In Standard Five when I was ten, Mum got a job at Westlands Primary School. This was perfect for her as we had just moved into our new house on Mwanzi Road in Westlands.
I missed the first three days of the new term due to a cold, and I was not happy about moving to a new school where I didn’t know anyone. When I walked into the classroom, there was only one wooden desk in front of the room that was unoccupied. But when I opened the battered desk, it was already full of stuff.
“I was using that as an extra desk. Now that you are here, I will have to clear it out,” said the boy behind me, frowning at me, making me feel even more unwelcome.
“Well, you shouldn’t have two desks anyway! So I am going to take out everything,” I replied, hauling out tattered exercise books, pencil stubs, a stick of chewing gum, and a toy car.
“Hey, give me that.

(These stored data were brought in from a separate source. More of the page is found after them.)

Lemma get_registers_the_configured_endpoint_witness :
  method get_request = "GET"
  /\ build (sample_env audio_store all_fine None)
       (BOT_TOKEN (sample_env audio_store all_fine None)) = None
  /\ ext (snd (handle_request (sample_env audio_store all_fine None)
                 get_request fresh))
     = ext fresh ++ [SetWebhook "https://bot.example/hook"]
  /\ fst (handle_request (sample_env audio_store all_fine None) get_request fresh)
     = Ok (VResponse {| status := 200; response_body := "Set webhook" |}).
Proof.
  split; [reflexivity|]. split; [reflexivity|].
  apply (get_registers_the_configured_endpoint
           (sample_env audio_store all_fine None) get_request fresh);
    reflexivity.
Defined.

(** C7, as stated, fails: the URL registered is not taken from the request.
    A GET that carries "https://elsewhere.example/hook" in its query and
    body registers the configured endpoint; and no function of the request
    gives the URL registered, since the same request registers another URL
    under another configuration. *)
Lemma get_ignores_the_url_of_the_request :
  ext (snd (handle_request (sample_env audio_store all_fine None)
              get_request fresh))
  = [SetWebhook "https://bot.example/hook"]
  /\ ~ In (SetWebhook (data get_request))
         (ext (snd (handle_request (sample_env audio_store all_fine None)
                      get_request fresh)))
  /\ ~ (exists url_of : Request -> string,
          forall env request,
            method request = "GET" ->
            build env (BOT_TOKEN env) = None ->
            ext (snd (handle_request env request fresh))
            = [SetWebhook (url_of request)]).
Proof.
  split; [reflexivity|]. split.
  - cbn. intros [H|[]]. discriminate H.
  - intros (url_of & H).
    assert (H1 := H (sample_env audio_store all_fine None) get_request
                    eq_refl eq_refl).
    assert (H2 := H (with_endpoint "https://other.example/hook"
                       (sample_env audio_store all_fine None))
                    get_request eq_refl eq_refl).
    cbn in H1, H2. rewrite <- H1 in H2. discriminate H2.
Qed.

Lemma extract_returns env self request history j :
  get_json env request = inr j ->
  body (_extract_json_from_request env self) (VRequest request) history
  = (Returns (VJson j), history, []).
Proof. intros H. cbn [body _extract_json_from_request]. rewrite H. reflexivity. Qed.

Lemma extract_raises env self request history e :
  get_json env request = inl e ->
  body (_extract_json_from_request env self) (VRequest request) history
  = (Raises (as_exc e), history, []).
Proof. intros H. cbn [body _extract_json_from_request]. rewrite H. reflexivity. Qed.

Lemma convert_returns env self j history u :
  de_json env j = inr u ->
  body (_convert_json_to_update env self) (VJson j) history
  = (Returns (VUpdate u), history, []).
Proof. intros H. cbn [body _convert_json_to_update]. rewrite H. reflexivity. Qed.

Lemma convert_raises env self j history e :
  de_json env j = inl e ->
  body (_convert_json_to_update env self) (VJson j) history
  = (Raises (as_exc e), history, []).
Proof. intros H. cbn [body _convert_json_to_update]. rewrite H. reflexivity. Qed.

(** C4, as the code has it: for a POST, when the body is not valid JSON or
    the JSON cannot be decoded, the dispatcher raises an ABORTED
    [HttpsError] naming the step that failed, makes no gateway or store call
    and never calls [_handle_update_with_app]; (the same holds, with the
    build step named, when the library refuses the token;) when the body
    decodes, to an event or to nothing, and the application's [initialize]
    and [shutdown] succeed, the dispatcher returns 200 "ok" whatever
    dispatch does. *)
Theorem post_decodes_then_dispatches env request (w : Wd) :
  method request = "POST" ->
  match build env (BOT_TOKEN env) with
  | Some e =>
      fst (handle_request env request w)
      = Raise (HttpsError ABORTED
                 ("error in AppBuilder._build_application: " +:+ lib_str e)
                 (Some (as_exc e)))
      /\ ext (snd (handle_request env request w)) = ext w
  | None =>
      match get_json env request with
      | inl e =>
          handle_request env request w
          = (Raise (HttpsError ABORTED
                      ("error in RequestHandler._extract_json_from_request: "
                         +:+ lib_str e)
                      (Some (as_exc e))),
             {| ext := ext w;
                trace := trace w ++ construction_log env
                  ++ [ATTEMPT "RequestHandler._extract_json_from_request";
                      Invoked "RequestHandler._extract_json_from_request"
                        (VRequest request) [];
                      FAILURE "RequestHandler._extract_json_from_request"
                        (VRequest request) (as_exc e)] |})
      | inr j =>
          match de_json env j with
          | inl e =>
              handle_request env request w
              = (Raise (HttpsError ABORTED
                          ("error in RequestHandler._convert_json_to_update: "
                             +:+ lib_str e)
                          (Some (as_exc e))),
                 {| ext := ext w;
                    trace := trace w ++ construction_log env
                      ++ [ATTEMPT "RequestHandler._extract_json_from_request";
                          Invoked "RequestHandler._extract_json_from_request"
                            (VRequest request) [];
                          SUCCESS "RequestHandler._extract_json_from_request"
                            (VRequest request) (VJson j);
                          ATTEMPT "RequestHandler._convert_json_to_update";
                          Invoked "RequestHandler._convert_json_to_update"
                            (VJson j) [];
                          FAILURE "RequestHandler._convert_json_to_update"
                            (VJson j) (as_exc e)] |})
          | inr u =>
              (forall h, respond env h Initialize = None) ->
              (forall h, respond env h Shutdown = None) ->
              fst (handle_request env request w)
              = Ok (VResponse {| status := 200; response_body := "ok" |})
          end
      end
  end.
Proof.
  intros Hm.
  destruct (build env (BOT_TOKEN env)) as [e|] eqn:B;
    [exact (handle_request_refused env request w e B)|].
  rewrite (handle_request_built env request w B), Hm.
  cbn [String.eqb Ascii.eqb Bool.eqb].
  set (w1 := {| ext := ext w; trace := trace w ++ construction_log env |}).
  set (handler := {| telegram_app := the_application env |}).
  destruct (get_json env request) as [e|j] eqn:G.
  - assert (E := safe_pipe_fails [] (_extract_json_from_request env handler)
                   [_convert_json_to_update env handler;
                    _handle_update_with_app env handler]
                   (VRequest request) w1 (VRequest request) (ext w1) (as_exc e)
                   (ext w1) [] eq_refl
                   (extract_raises env handler request (ext w1) e G) eq_refl).
    cbn [app] in E. rewrite E. cbn [success_log app ext trace w1 qualname
      _extract_json_from_request as_exc exc_str].
    rewrite <- app_assoc. reflexivity.
  - assert (C1 : compose [_extract_json_from_request env handler]
                   (VRequest request) (ext w1)
                 = (Returns (VJson j), ext w1))
      by (cbn [compose]; rewrite (extract_returns env handler request _ j G);
          reflexivity).
    destruct (de_json env j) as [e|u] eqn:D.
    + assert (E := safe_pipe_fails [_extract_json_from_request env handler]
                     (_convert_json_to_update env handler)
                     [_handle_update_with_app env handler]
                     (VRequest request) w1 (VJson j) (ext w1) (as_exc e)
                     (ext w1) [] C1
                     (convert_raises env handler j (ext w1) e D) eq_refl).
      cbn [app] in E. rewrite E.
      cbn [success_log]. rewrite (extract_returns env handler request _ j G).
      cbn [app ext trace w1 qualname _extract_json_from_request
           _convert_json_to_update as_exc exc_str].
      rewrite <- app_assoc. reflexivity.
    + intros Hi Hs.
      assert (C : compose [_extract_json_from_request env handler;
                           _convert_json_to_update env handler;
                           _handle_update_with_app env handler]
                    (VRequest request) (ext w1)
                  = (Returns (VResponse (Response_ "ok")),
                     ext (snd (process_update env (the_application env) u
                                 {| ext := ext w1 ++ [Initialize]; trace := [] |}))
                       ++ [Shutdown])).
      { cbn [compose].
        rewrite (extract_returns env handler request _ j G).
        rewrite (convert_returns env handler j _ u D).
        rewrite (handle_update_returns env handler u (ext w1) (Hi _) Hs).
        reflexivity. }
      rewrite (safe_pipe_succeeds _ _ _ _ _ C). reflexivity.
Qed.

Don’t try and steal my things.”
“I don’t want your rubbish,” I said, dumping the lot on his desk.
The boy who was tall and skinny with golden brown skin and brown hair that showed his Goan ancestry, glowered at me
“Just you wait, I’ll beat you up after school is over. Girls are always causing headaches,” he muttered under his breath.
“You didn’t even ask me nicely to clear it out,” he added.

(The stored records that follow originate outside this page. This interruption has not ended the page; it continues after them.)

(** C2. Right after an emission the window is empty and the hold state is
    IDLE. From there the stabilizer keeps running on any frames, and
    whenever it emits again the window it emits on has at least
    [ceil(0.7 * W)] true entries, all of them signals observed after the
    earlier emission. *)
Theorem emission_clears_window (s s1 : state) (f : frame) (o : frame_out) :
  gesture_step s f = Ok (s1, o) -> emitted o = true ->
  frame_history s1 = [] /\ idle s1 /\
  forall fs, exists s2 log,
    run s1 fs = Ok (s2, log) /\
    forall k, emitted_at log k ->
      exists ok, log !! k = Some ok /\
        suffix (window ok) (take (S k) (signals fs)) /\
        spec_threshold <= votes (window ok).
Proof.
  intros Hstep He. apply gesture_step_cases in Hstep.
  destruct Hstep; simpl in He; try discriminate.
  split; [reflexivity|]. split; [reflexivity|].
  intros fs.
  set (s1 := {| frame_history := []; gesture_start_time := Some t0;
                last_gesture_state := false |}).
  assert (well_formed s1) as Hwf by (unfold well_formed; simpl; discriminate).
  destruct (run_total fs s1 Hwf) as (s2 & log & Hrun & _ & _).
  exists s2, log. split; [assumption|].
  intros k (ok & Hk & Hek). exists ok. split; [assumption|].
  assert (Z.of_nat (length (frame_history s1)) <= GESTURE_FRAME_WINDOW) as Hbound
    by (unfold GESTURE_FRAME_WINDOW; simpl; lia).
  destruct (run_window fs s1 s2 log Hrun Hbound) as [_ Hlog].
  destruct (Hlog k ok Hk) as (_ & Hdef & Hsuf). simpl in Hsuf.
  split; [assumption|].
  pose proof (run_emitted_stable fs s1 s2 log Hrun k ok Hk Hek) as Hst.
  rewrite Hdef in Hst. apply stable_of_true in Hst.
  rewrite spec_threshold_value. assumption.
Qed.


Lemma emission_clears_window_witness :
  let s := {| frame_history := repeat true 10; gesture_start_time := Some 0%Q;
              last_gesture_state := true |} in
  let f := {| gesture_detected := true; now := 1%Q |} in
  exists s1 o,
    gesture_step s f = Ok (s1, o) /\ emitted o = true /\
    frame_history s1 = [] /\ idle s1 /\
    forall fs, exists s2 log,
      run s1 fs = Ok (s2, log) /\
      forall k, emitted_at log k ->
        exists ok, log !! k = Some ok /\
          suffix (window ok) (take (S k) (signals fs)) /\
          spec_threshold <= votes (window ok).
Proof.
  intros s f.
  destruct (gesture_step s f) as [[s1 o]|] eqn:Hstep;
    [|vm_compute in Hstep; discriminate].
  assert (emitted o = true) as He
    by (vm_compute in Hstep; injection Hstep as _ <-; reflexivity).
  exists s1, o. split; [reflexivity|]. split; [exact He|].
  exact (emission_clears_window s s1 f o Hstep He).
Defined.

“I am a good fighter, I’ll beat you easily,” I said with a bravado I didn’t feel.
“Ha. You’re just a girl, and girls can’t fight. Everybody knows that, meet me outside.”
So the whole day I sat nervously in class waiting for the fight. At three-thirty, I took my bag and went to the gate where I was supposed to meet the boy for our battle. I felt scared; I hadn’t fought anyone in a long time. The boy looked strong. What if I got hurt? The boy came and looked at me, waiting for him.

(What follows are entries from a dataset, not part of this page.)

(** * Flux: the Dispatcher and the reduce store

    A shallow embedding of [src/stores/FluxReduceStore.js] (which holds both
    the [FluxReduceStore] class and the [Dispatcher] class) and of the
    [FluxStore] base class, with the properties of the dispatch cycle.

    Conventions of the embedding.
    - A JS object used as a dictionary whose enumeration order matters
      ([_callbacks]) is an insertion-ordered association list with unique
      keys; the two flag dictionaries ([_isPending], [_isHandled]), which are
      only read by key, are [gmap]s.  The three are object literals, so a
      read [o[k]] that finds no own property goes on to [Object.prototype]:
      under the names that every object inherits it finds a truthy value
      (a built-in function or, for [__proto__], the prototype itself).  The
      inherited properties are not enumerable, and [delete] and [for-in]
      only see own properties.  No method of the dispatcher gives a
      dictionary an own property under an inherited name ([evolves_plain]).
      The embedding is exact on the states without such a property and is
      not meant for the others, in which JS would, for instance, call a
      built-in of [Object.prototype] where the embedding has a [TypeError]
      (see [_invokeCallback]).
    - [for (id in obj)] visits the keys the object has when the loop starts,
      in creation order; a key deleted before it is reached is skipped and a
      key added while the loop runs is not visited.
    - [_lastID] is a JS number; it is modelled as an unbounded natural, which
      is exact as long as fewer than 2^53 tokens have been minted.
    - A registered callback is arbitrary JS code that may call back into the
      dispatcher.  Its body is a tree of dispatcher calls ([prog]); running it
      may not terminate in JS, so the interpreter is indexed by a recursion
      budget that bounds the nesting of calls.
    - [journal] is a ghost field: it records callback entries, normal callback
      exits and minted tokens and is never read by the code. *)

From stdpp Require Import gmap strings list fin_maps pretty.

(** ** JS objects as insertion-ordered dictionaries *)

Section obj.
Context {V : Type}.

(** [o[k]] *)
Fixpoint obj_get (o : list (string * V)) (k : string) : option V :=
  match o with
  | [] => None
  | (k', v) :: o' => if decide (k' = k) then Some v else obj_get o' k
  end.

(** [o[k] = v]: an existing property keeps its place, a new one goes last. *)
Fixpoint obj_set (o : list (string * V)) (k : string) (v : V) : list (string * V) :=
  match o with
  | [] => [(k, v)]
  | (k', v') :: o' =>
      if decide (k' = k) then (k', v) :: o' else (k', v') :: obj_set o' k v
  end.

(** [delete o[k]] *)
Fixpoint obj_delete (o : list (string * V)) (k : string) : list (string * V) :=
  match o with
  | [] => []
  | (k', v') :: o' =>
      if decide (k' = k) then obj_delete o' k else (k', v') :: obj_delete o' k
  end.

(** The keys [for (k in o)] enumerates. *)
Definition obj_keys (o : list (string * V)) : list string := o.*1.

(** Truthiness of [o[k]] when every stored value is truthy. *)
Definition obj_has (o : list (string * V)) (k : string) : bool :=
  bool_decide (is_Some (obj_get o k)).
End obj.

(** ** Names inherited from [Object.prototype] *)

(** The properties of [Object.prototype]; none is enumerable and each holds
    a truthy value. *)
Definition inherited_names : list string :=
  ["constructor"; "hasOwnProperty"; "isPrototypeOf"; "propertyIsEnumerable";
   "toLocaleString"; "toString"; "valueOf"; "__defineGetter__";
   "__defineSetter__"; "__lookupGetter__"; "__lookupSetter__"; "__proto__"].

Definition inherited (k : string) : bool := bool_decide (k ∈ inherited_names).

(** Truthiness of [o[k]] for an object literal whose own values are all
    truthy: an own property, or an inherited one. *)
Definition obj_truthy {V : Type} (o : list (string * V)) (k : string) : bool :=
  obj_has o k || inherited k.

“It’s okay. I am not going to hit you. I don’t hit silly girls. You can go home,” he said, smiling at me as he sauntered off with his rucksack flung over one shoulder. I watched him go, he wore the same khaki shorts, green checked shirt, and green tie as the other boys, but on him, the uniform looked dashing.
It was an odd start to a friendship, but we soon became good friends. All the girls sat on the other side of the classroom, self-segregating in a rigid hierarchy. But I was stuck on the boy’s side with no one but Alain to talk to. He was Goan, an Indian Christian of mixed Portuguese and Indian ancestry. We helped each other with classwork and I chatted away to him.